Muhtemelen yeniden bir felâket senaryosu bizi karşılamış olurdu, pekala ya 21. Yüzyıl dünyası buna hazırlıklı mı?
Geçirdiğimiz COVID-19 vakası, tüm dünyayı karantinaya ve salgınlara karşı şuurlu hâle getirdi.

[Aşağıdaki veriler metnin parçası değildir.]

Lemma follows_failure node runID reason : follows (ending (S n) k) (applyNodeAttemptFailure env node runID reason).
Proof. by apply (follows_lost (node_NodeID node)), lost_failure. Qed.
#[local] Hint Resolve follows_failure : follows.

Lemma follows_terminal node status : follows (ending (S n) k) (applyNodeRunTerminal env node status).
Proof. by apply (follows_lost (node_NodeID node)), lost_terminal. Qed.
#[local] Hint Resolve follows_terminal : follows.

Lemma follows_pending statuses : follows (ending (S n) k) (hasRunningPendingPromise env statuses).
Proof.
  induction statuses as [|node statuses IH]; cbn [hasRunningPendingPromise]; unfold promise_ready; follows_auto.
Qed.
#[local] Hint Resolve follows_pending : follows.

Lemma follows_settle rt : follows (ending (S n) k) (settleNexusNodePromises env rt).
Proof.
  unfold settleNexusNodePromises, applySettledNexusNodePromises, applyNexusNodePromise, promise_ready, remove,
    cancelRun. follows_auto.
Qed.

Lemma follows_poll : follows (ending (S n) k) (pollRunningPlanNodes env).
Proof.
  unfold pollRunningPlanNodes, pollRunningPlanNode, markRunningPlanNodeSucceeded, refreshRunningPlanNode,
    refreshNexusBackedPlanNode, applyNexusNodePromise, handleTimedOutPlanNode, cancelTimedOutNode, cancelRun,
    promise_ready, remove.
  follows_auto.
Qed.

Lemma writes_controls control controls : along writes (controlActivePlanNodes env control controls).
Proof. unfold controlActivePlanNodes. along_auto. Qed.

Lemma follows_controls control controls : follows (ending (S n) k) (controlActivePlanNodes env control controls).
Proof. apply follows_along; [exact _|apply writes_controls]. Qed.
#[local] Hint Resolve follows_controls : follows.
#[local] Hint Extern 1 (follows _ (try (controlActivePlanNodes _ _ _))) => apply follows_try; [exact _|apply writes_controls] : follows.

Lemma follows_canceled reason : follows (ending (S n) k) (markActivePlanNodesCanceled env reason).
Proof. unfold markActivePlanNodesCanceled. follows_auto. Qed.
#[local] Hint Resolve follows_canceled : follows.

Lemma follows_cancel controls kind key reason : follows (ending (S n) k) (cancelActivePlanNodesAndFail env controls kind key reason).
Proof. unfold cancelActivePlanNodesAndFail. follows_auto. Qed.
#[local] Hint Resolve follows_cancel : follows.

Lemma follows_deadline controls params : follows (ending (S n) k) (applyPlanDeadlineGuard env controls params).
Proof. unfold applyPlanDeadlineGuard. follows_auto. Qed.
#[local] Hint Resolve follows_deadline : follows.

Lemma follows_budget controls : follows (ending (S n) k) (applyPlanBudgetGuard env controls).
Proof. unfold applyPlanBudgetGuard. follows_auto. Qed.
#[local] Hint Resolve follows_budget : follows.

Lemma fail_joined_error {A} cause ev x : ∃ e, (fail_joined env (A := A) cause ev x).2 = Fail e ∧ is_error e = true.
Proof.
  unfold fail_joined, try. rewrite W_bind_eq. destruct (emit env ev x) as [y [a|e|]] eqn:He; [by eexists..|].
  exfalso. revert He. unfold emit. rewrite W_bind_eq. cbn [gets]. rewrite applyPlanStateEvent_eq. cbv zeta.
  destruct (Apply _ _ _).2; [|done]. destruct (PlanEventFromStateEvent _ _ _); [|done].
  by destruct (respond _ _ (PersistPlanState _)).
Qed.

Lemma fail_joined_exec {A} cause ev x : (fail_joined env (A := A) cause ev x).1 = (emit env ev x).1.
Proof. unfold fail_joined, try. rewrite W_bind_eq. by destruct (emit env ev x) as [y [a|e|]]. Qed.
Definition limited (limit : string → Z) (plan : ExecutablePlan) : Prop :=
  map_Forall (admitted limit) (ep_NodeByID plan).

(** A node a decision starts is one of the plan, or the zero node for an id the plan
    does not have. *)
Lemma Decide_ready_origin `{!SliceSort} s plan status vars d node :
  Decide s plan status vars = Ok d → node ∈ sd_Ready d →
  node = zero_PlanNodeSpec ∨ ∃ id, ep_NodeByID plan !! id = Some node.
Proof.
  intros (d0 & Hf & ->)%Decide_Ok. cbn. rewrite elem_of_sort_slice.
  set (P (d : SchedulerDecision) := ∀ node, node ∈ sd_Ready d →
    node = zero_PlanNodeSpec ∨ ∃ id, ep_NodeByID plan !! id = Some node).
  enough (P d0) as HP by auto. revert Hf.
  assert (P {| sd_Ready := []; sd_Skipped := []; sd_ConditionTraces := [] |}) as H0 by (intros ? Hin; by apply not_elem_of_nil in Hin).
  revert H0. generalize {| sd_Ready := []; sd_Skipped := []; sd_ConditionTraces := [] |}.
  induction (ep_Order plan) as [|id l IH]; intros d Hd; cbn; [by intros [= <-]|].
  rewrite bind_Ok. intros (d1 & H1 & Hf). apply (IH d1); [|done]. clear IH Hf.
  unfold decide_node in H1. destruct (_ && _); [by injection H1 as <-|].
  rewrite bind_Ok in H1. destruct H1 as ([ok traces] & _ & H1).
  destruct (negb ok); [by injection H1 as <-|].
  rewrite bind_Ok in H1. destruct H1 as (de & _ & [= <-]). intros n. cbn.
  destruct (de_Ready de); [|apply Hd]. rewrite elem_of_app, list_elem_of_singleton.
  intros [Hn|Hn]; [by apply Hd|]. destruct (ep_NodeByID plan !! id) eqn:Hl; cbn in Hn; subst; eauto.
Qed.

Section attempts.
Context (env : Env) `{!Sha256, !GoQuote, !SliceSort, !ErrorText, !Boxing, !MapOrder}.
Context (limit : string → Z).
Hypothesis limit_range : ∀ id, (1 ≤ limit id < max_int32)%Z.
Hypothesis validated_limited : ∀ past input out,
  respond env past (ValidatePlan input) = Ok out → limited limit (vpo_Plan out).
Hypothesis expanded_limited : ∀ past input out,
  respond env past (EvaluatePlanExpansion input) = Ok out → limited limit (epo_Plan out).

Lakin veba kadar ölümcül bir salgının yaşanması, yeniden birebir durumlara sürükler miydi? İşte yapay zekânın bu bahse cevapları…
Veba, günümüzde muhtemelen kırsal bölgedeki bir hayvandan insanlara geçerek ortaya çıkardı.
İlk vakalar, Orta Asya’daki bir köyde yahut Afrika’nın ücra bir bölgesinde görülebilirdi. Lakin çağdaş ulaşım sistemleri sayesinde, hastalığın süratle büyük kentlere yayılması kaçınılmaz olurdu.
İlk belirtiler grip üzere olduğu için beşerler hastalığı ciddiye almaz ve birkaç hafta içinde vaka sayısı binleri bulurdu. Havalimanları, tren istasyonları ve toplu taşıma araçları hastalığın yayılması için en büyük tehdit hâline gelirdi.
Hastalık lakin büyük kentlerde çok sayıda hadise çıkmaya başladığında fark edilirdi.
New York, Londra, İstanbul, Tokyo gibi metropollerde hastanelere gelen hastaların ortak belirtileri dikkat çekerdi: Yüksek ateş, şişmiş lenf düğümleri, iç kanamalar ve deri altındaki siyah lekeler.
Sağlık yetkilileri çabucak harekete geçer, fakat hastalık çoktan onlarca ülkeye yayılmış olurdu. Dünya Sıhhat Örgütü ve hükûmetler, hastalığın veba bakterisi (Yersinia pestis) olduğunu açıkladığında panik başlardı. Antibiyotiklerle tedavi edilebilse de tedavi edilmezse mevt oranı %50-60’a ulaşabilirdi.
COVID-19 pandemisinden alınan derslerle birlikte birtakım tedbirler alınırdı.
Büyük kentlerde karantinalar başlatılır, seyahat kısıtlamaları uygulanırdı. Maske ve hijyen kuralları sıkılaştırılır, okullar ve iş yerleri uzaktan çalışma sistemine geçerdi. İlaç ve aşı geliştirme çalışmaları hızlandırılırdı.
Ancak bu tedbirler, toplumun yansısını çekerdi. Tıpkı COVID-19 sürecinde olduğu üzere komplo teorileri süratle yayılır, “Hükûmetler bu hastalığı bilerek yayıyor!” diyen kümeler ortaya çıkardı. Beşerler karantinalara uymamak için kaçmaya çalışır, virüsü daha da yayardı.
Ekonomik ve toplumsal çöküş başlardı.
Hastalık yayılmaya devam ettikçe dünya iktisadı durma noktasına gelirdi. Milletlerarası ticaret ve üretim yavaşlar, lojistik bölümü büyük bir darbe alırdı. Borsa çöker, işsizlik oranları süratle yükselir, marketler yağmalanır, temel besin ve ilaç stokları tükenirdi.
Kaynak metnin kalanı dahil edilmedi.